Current Usability Metrics for Mobile Computing Evaluation

Azham Hussain and Maria Kutar, Informatics Research Institute, University of Salford

Abstract

Usability metrics are important elements for measuring whether an application is usable or unusable. Literature on how to measure usability is limited in the area of mobile computing. In this paper, we review, categorise, and discuss usability metrics obtained from 26 studies published in core human-computer interaction (HCI) journals. The analysis produces usability metrics for evaluating mobile computing (as distinguished from usability metric used in desktop computing). We also explain the methods used by researchers to create usability metrics and describe several issues and challenges in developing usability metrics in mobile computing.

1. Introduction

Usability metrics are essential elements in software measurement; they ensure that the application is accurate, increase speed, and ensure the safety of the user from strain injury (Ahmed, Mohammad, Rex, & Harkirat, 2006). Mobile device applications such as news alert, weather forecasting, and entertainment have become increasingly popular and well accepted. The fast growth and high demand for mobile applications has encouraged researchers to undertake studies on potential developments in this field.

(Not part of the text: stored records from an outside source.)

(** [sign_bit s x]: [x] is NaN or carries the sign bit [s], zeros included. *)
Definition sign_bit (s : bool) (x : spec_float) : Prop :=
  match x with
  | S754_nan => True
  | S754_zero s' | S754_infinity s' | S754_finite s' _ _ => s' = s
  end.

Lemma sign_bit_has_sign : forall s x, sign_bit s x -> has_sign s x.
Proof. intros s [sx|sx| |sx mx ex] H; simpl in *; auto. Qed.

Lemma binary_round_aux_sign_bit : forall s m e l,
  sign_bit s (binary_round_aux prec emax s m e l).
Proof.
  intros s m e l.
  destruct (binary_round_aux_shape s m e l) as [H|[H|[H|(m' & e' & H)]]];
    rewrite H; simpl; auto.
Qed.

Lemma SFabs_sign_bit : forall x, sign_bit false (SFabs x).
Proof. destruct x; simpl; auto. Qed.

Lemma SFdiv_sign_bit : forall x my ey,
  sign_bit false x -> sign_bit false (SF64div x (S754_finite false my ey)).
Proof.
  intros [sx|sx| |sx mx ex] my ey Hx; simpl in *; subst; simpl; auto.
  destruct (SFdiv_core_binary prec emax (Z.pos mx) ex (Z.pos my) ey) as [[mz ez] lz].
  apply binary_round_aux_sign_bit.
Qed.



Lemma Prim2SF_zero : Prim2SF 0 = S754_zero false.
Proof. reflexivity. Qed.

Lemma Prim2SF_two : Prim2SF 2 = S754_finite false 4503599627370496 (-51).
Proof. reflexivity. Qed.

Lemma Prim2SF_meters2ToSqFt :
  Prim2SF meters2ToSqFt = S754_finite false 6059542867718070 (-49).
Proof. reflexivity. Qed.

(** A total that is NaN, a zero or negative is not [> 0] after conversion. *)
Lemma not_positive_after_conversion : forall t : float,
  has_sign true (Prim2SF t) -> (0 <? t * meters2ToSqFt) = false.
Proof.
  intros t Ht.
  rewrite FloatAxioms.ltb_spec, FloatAxioms.mul_spec, Prim2SF_zero, Prim2SF_meters2ToSqFt.
  apply SFltb_zero_sign, SFmul_sign, Ht.
Qed.

(** ** Numbers equal up to the sign of zero *)

Definition is_zero_sf (x : spec_float) : Prop :=
  match x with S754_zero _ => True | _ => False end.

(** [same_number a b]: the same value, +0 and -0 being one value. *)
Definition same_number (a b : float) : Prop :=
  Prim2SF a = Prim2SF b \/ (is_zero_sf (Prim2SF a) /\ is_zero_sf (Prim2SF b)).

Lemma same_number_refl : forall a, same_number a a.
Proof. intros a. left. reflexivity. Qed.

Lemma SFadd_zeros : forall x y z,
  is_zero_sf x -> is_zero_sf y ->
  SF64add x z = SF64add y z \/ (is_zero_sf (SF64add x z) /\ is_zero_sf (SF64add y z)).
Proof.
  intros [sx|sx| |sx mx ex] [sy|sy| |sy my ey] z Hx Hy; simpl in Hx, Hy; try contradiction.
  destruct z as [sz|sz| |sz mz ez]; simpl.
  - right. destruct sx, sy, sz; simpl; auto.
  - left. reflexivity.
  - left. reflexivity.
  - left. reflexivity.
Qed.

Lemma SFsub_zeros : forall x y z,
  is_zero_sf x -> is_zero_sf y ->
  SF64sub x z = SF64sub y z \/ (is_zero_sf (SF64sub x z) /\ is_zero_sf (SF64sub y z)).
Proof.
  intros [sx|sx| |sx mx ex] [sy|sy| |sy my ey] z Hx Hy; simpl in Hx, Hy; try contradiction.
  destruct z as [sz|sz| |sz mz ez]; simpl.
  - right. destruct sx, sy, sz; simpl; auto.
  - left. reflexivity.
  - left. reflexivity.
  - left. reflexivity.
Qed.

Lemma same_number_add : forall a b c, same_number a b -> same_number (a + c) (b + c).
Proof.
  intros a b c [H|[Ha Hb]]; unfold same_number; rewrite !FloatAxioms.add_spec.
  - left. rewrite H. reflexivity.
  - apply SFadd_zeros; assumption.
Qed.

Lemma same_number_sub : forall a b c, same_number a b -> same_number (a - c) (b - c).
Proof.
  intros a b c [H|[Ha Hb]]; unfold same_number; rewrite !FloatAxioms.sub_spec.
  - left. rewrite H. reflexivity.
  - apply SFsub_zeros; assumption.
Qed.

(** Adding or subtracting the literal 0 leaves the number as it is. *)
Lemma same_number_add_zero : forall a, same_number (a + 0) a.
Proof.
  intros a. unfold same_number. rewrite FloatAxioms.add_spec, Prim2SF_zero.
  destruct (Prim2SF a) as [s|s| |s m e]; simpl; auto.
  destruct s; simpl; auto.
Qed.

Lemma same_number_sub_zero : forall a, same_number (a - 0) a.
Proof.
  intros a. unfold same_number. rewrite FloatAxioms.sub_spec, Prim2SF_zero.
  destruct (Prim2SF a) as [s|s| |s m e]; simpl; auto.
  destruct s; simpl; auto.
Qed.

(** Numbers equal up to the sign of zero convert to the same result. *)
Lemma same_number_conversion : forall a b,
  same_number a b ->
  (if 0 <? a * meters2ToSqFt then Some (Math_round (a * meters2ToSqFt)) else None)
  = (if 0 <? b * meters2ToSqFt then Some (Math_round (b * meters2ToSqFt)) else None).
Proof.
  intros a b [H|[Ha Hb]].
  - apply Prim2SF_inj in H. subst. reflexivity.
  - assert (forall t, is_zero_sf (Prim2SF t) -> (0 <? t * meters2ToSqFt) = false) as Hz.
    { intros t Ht. apply not_positive_after_conversion.
      destruct (Prim2SF t); simpl in *; auto; contradiction. }
    rewrite (Hz a Ha), (Hz b Hb). reflexivity.
Qed.

End FloatFacts.

(** ** Rounding to nearest on [spec_float]

    What the claims need of binary64 rounding, from the definitions of
    [SpecFloat]: rounding a positive number never gives a zero or NaN, an
    integer below 2^53 converts exactly, and so [Math_round] of a positive
    number is a whole number or +Infinity. *)

Section RoundingFacts.

#[local] Open Scope Z_scope.

Lemma digits2_pos_bounds : forall p : positive,
  2 ^ (Z.pos (digits2_pos p) - 1) <= Z.pos p < 2 ^ Z.pos (digits2_pos p).
Proof.
  induction p as [p IH|p IH|]; cbn [digits2_pos].
  - rewrite Pos2Z.inj_succ.
    replace (Z.succ (Z.pos (digits2_pos p)) - 1) with (Z.succ (Z.pos (digits2_pos p) - 1)) by lia.
    rewrite !Z.pow_succ_r by lia. lia.
  - rewrite Pos2Z.inj_succ.
    replace (Z.succ (Z.pos (digits2_pos p)) - 1) with (Z.succ (Z.pos (digits2_pos p) - 1)) by lia.
    rewrite !Z.pow_succ_r by lia. lia.
  - simpl. lia.
Qed.

Lemma shr_1_m : forall mrs, 0 <= shr_m mrs -> shr_m (shr_1 mrs) = Z.div2 (shr_m mrs).
Proof.
  intros [m r s] H. simpl in *.
  destruct m as [|[p|p|]|p]; try reflexivity; lia.
Qed.

Lemma shr_m_iter : forall (n : positive) mrs,
  0 <= shr_m mrs -> shr_m (SpecFloat.iter_pos shr_1 n mrs) = Z.shiftr (shr_m mrs) (Z.pos n).
Proof.
  induction n as [n IH|n IH|]; intros mrs H; cbn [SpecFloat.iter_pos].
  - assert (0 <= shr_m (shr_1 mrs)) by (rewrite shr_1_m by assumption; apply Z.div2_nonneg; assumption).
    assert (0 <= shr_m (SpecFloat.iter_pos shr_1 n (shr_1 mrs))) by (rewrite IH by assumption; apply Z.shiftr_nonneg; assumption).
    rewrite IH, IH, shr_1_m by assumption.
    rewrite Z.div2_spec, !Z.shiftr_shiftr by lia. f_equal. lia.
  - assert (0 <= shr_m (SpecFloat.iter_pos shr_1 n mrs)) by (rewrite IH by assumption; apply Z.shiftr_nonneg; assumption).
    rewrite IH, IH by assumption.
    rewrite Z.shiftr_shiftr by lia. f_equal. lia.
  - rewrite shr_1_m by assumption. rewrite Z.div2_spec. reflexivity.
Qed.

Lemma shr_record_of_loc_m : forall m l, shr_m (shr_record_of_loc m l) = m.
Proof. intros m [|[]]; reflexivity. Qed.

Lemma fexp_ge_emin : forall e, emin <= fexp prec emax e.
Proof. intros e. unfold fexp. apply Z.le_max_r. Qed.

Lemma shr_fexp_pos : forall m e l,
  0 < m -> emin <= e ->
  0 < shr_m (fst (shr_fexp prec emax m e l)) /\ emin <= snd (shr_fexp prec emax m e l).
Proof.
  intros m e l Hm He. destruct m as [|p|p]; try lia.
  unfold shr_fexp, shr. cbn [Zdigits2].
  pose proof (digits2_pos_bounds p) as [Hlo _].
  set (d := Z.pos (digits2_pos p)) in *.
  destruct (fexp prec emax (d + e) - e) as [|k|k] eqn:Hk; cbn [fst snd];
    try (rewrite shr_record_of_loc_m; lia).
  rewrite shr_m_iter by (rewrite shr_record_of_loc_m; lia).
  rewrite shr_record_of_loc_m. split; [|lia].
  rewrite Z.shiftr_div_pow2 by lia.
  assert (Z.pos k = d - prec) as Hkd.
  { unfold fexp in Hk. lia. }
  apply Z.div_str_pos. split; [apply Z.pow_pos_nonneg; lia|].
  apply Z.le_trans with (2 := Hlo). apply Z.pow_le_mono_r; [lia|].
  rewrite Hkd. unfold prec. lia.
Qed.

Lemma round_nearest_even_pos : forall m l, 0 < m -> 0 < round_nearest_even m l.
Proof.
  intros m [|[]] H; simpl; try lia. destruct (Z.even m); lia.
Qed.

Lemma binary_round_aux_pos : forall s m e l,
  0 < m -> emin <= e ->
  binary_round_aux prec emax s m e l = S754_infinity s
  \/ exists m' e', binary_round_aux prec emax s m e l = S754_finite s m' e'.
Proof.
  intros s m e l Hm He. unfold binary_round_aux.
  pose proof (shr_fexp_pos m e l Hm He) as [H1 H1e].
  destruct (shr_fexp prec emax m e l) as [mrs' e']. cbn [fst snd] in *.
  pose proof (shr_fexp_pos _ e' loc_Exact
                (round_nearest_even_pos _ (loc_of_shr_record mrs') H1) H1e) as [H2 _].
  destruct (shr_fexp prec emax _ e' loc_Exact) as [mrs'' e'']. cbn [fst snd] in *.
  destruct (shr_m mrs'') as [|q|q]; try lia.
  destruct (e'' <=? emax - prec); [right; eauto|left; reflexivity].
Qed.

Lemma binary_round_pos : forall s p e,
  emin <= e ->
  binary_round prec emax s p e = S754_infinity s
  \/ exists m' e', binary_round prec emax s p e = S754_finite s m' e'.
Proof.
  intros s p e He. unfold binary_round, shl_align.
  pose proof (fexp_ge_emin (Z.pos (digits2_pos p) + e)).
  destruct (fexp prec emax (Z.pos (digits2_pos p) + e) - e);
    apply binary_round_aux_pos; lia.
Qed.

Lemma valid_finite_bounds : forall s m e,
  valid_binary (S754_finite s m e) = true ->
  emin <= e /\ Z.pos (digits2_pos m) <= prec /\ Z.pos m < 2 ^ prec.
Proof.
  intros s m e H. cbn [SpecFloat.valid_binary] in H. unfold bounded, canonical_mantissa in H.
  apply andb_prop in H as [Hc _]. apply Z.eqb_eq in Hc.
  unfold fexp in Hc.
  assert (Z.pos (digits2_pos m) <= prec) as Hd by lia.
  split; [lia|]. split; [exact Hd|].
  pose proof (digits2_pos_bounds m) as [_ Hhi].
  apply Z.lt_le_trans with (1 := Hhi). apply Z.pow_le_mono_r; lia.
Qed.

Lemma digits2_pos_iter_xO : forall k p,
  digits2_pos (Pos.iter xO p k) = (digits2_pos p + k)%positive.
Proof.
  intros k p. induction k as [|k IH] using Pos.peano_ind.
  - simpl. rewrite Pos.add_1_r. reflexivity.
  - rewrite Pos.iter_succ. cbn [digits2_pos]. rewrite IH, Pos.add_succ_r. reflexivity.
Qed.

Many advantages can be obtained when conducting usability testing, such as driving down production costs, improving sales, enhancing brand loyalty, and providing access for all in the public sector (Abrahams, 2008). However, conducting usability testing will be rather difficult without usability metric, which provides guidelines for the usability evaluation process. Hence, it will be beneficial to have usability metric either for desktop computing or mobile computing before conducting usability testing.

Mobile computing can be described as software systems operating on mobile devices (Zhang & Adipat, 2005). This classification is divided into two types: horizontal applications and vertical applications (Thomas & Mark, 2003). Horizontal applications are general and adaptable to a wide range of users and applications, such as music, e-mail, web browsers, and file transfer. On the other hand, vertical applications are aimed at a specific type of user or application, such as financial, marketing and advertising, education, and emergency applications. This wide range of mobile applications creates many research opportunities for researchers.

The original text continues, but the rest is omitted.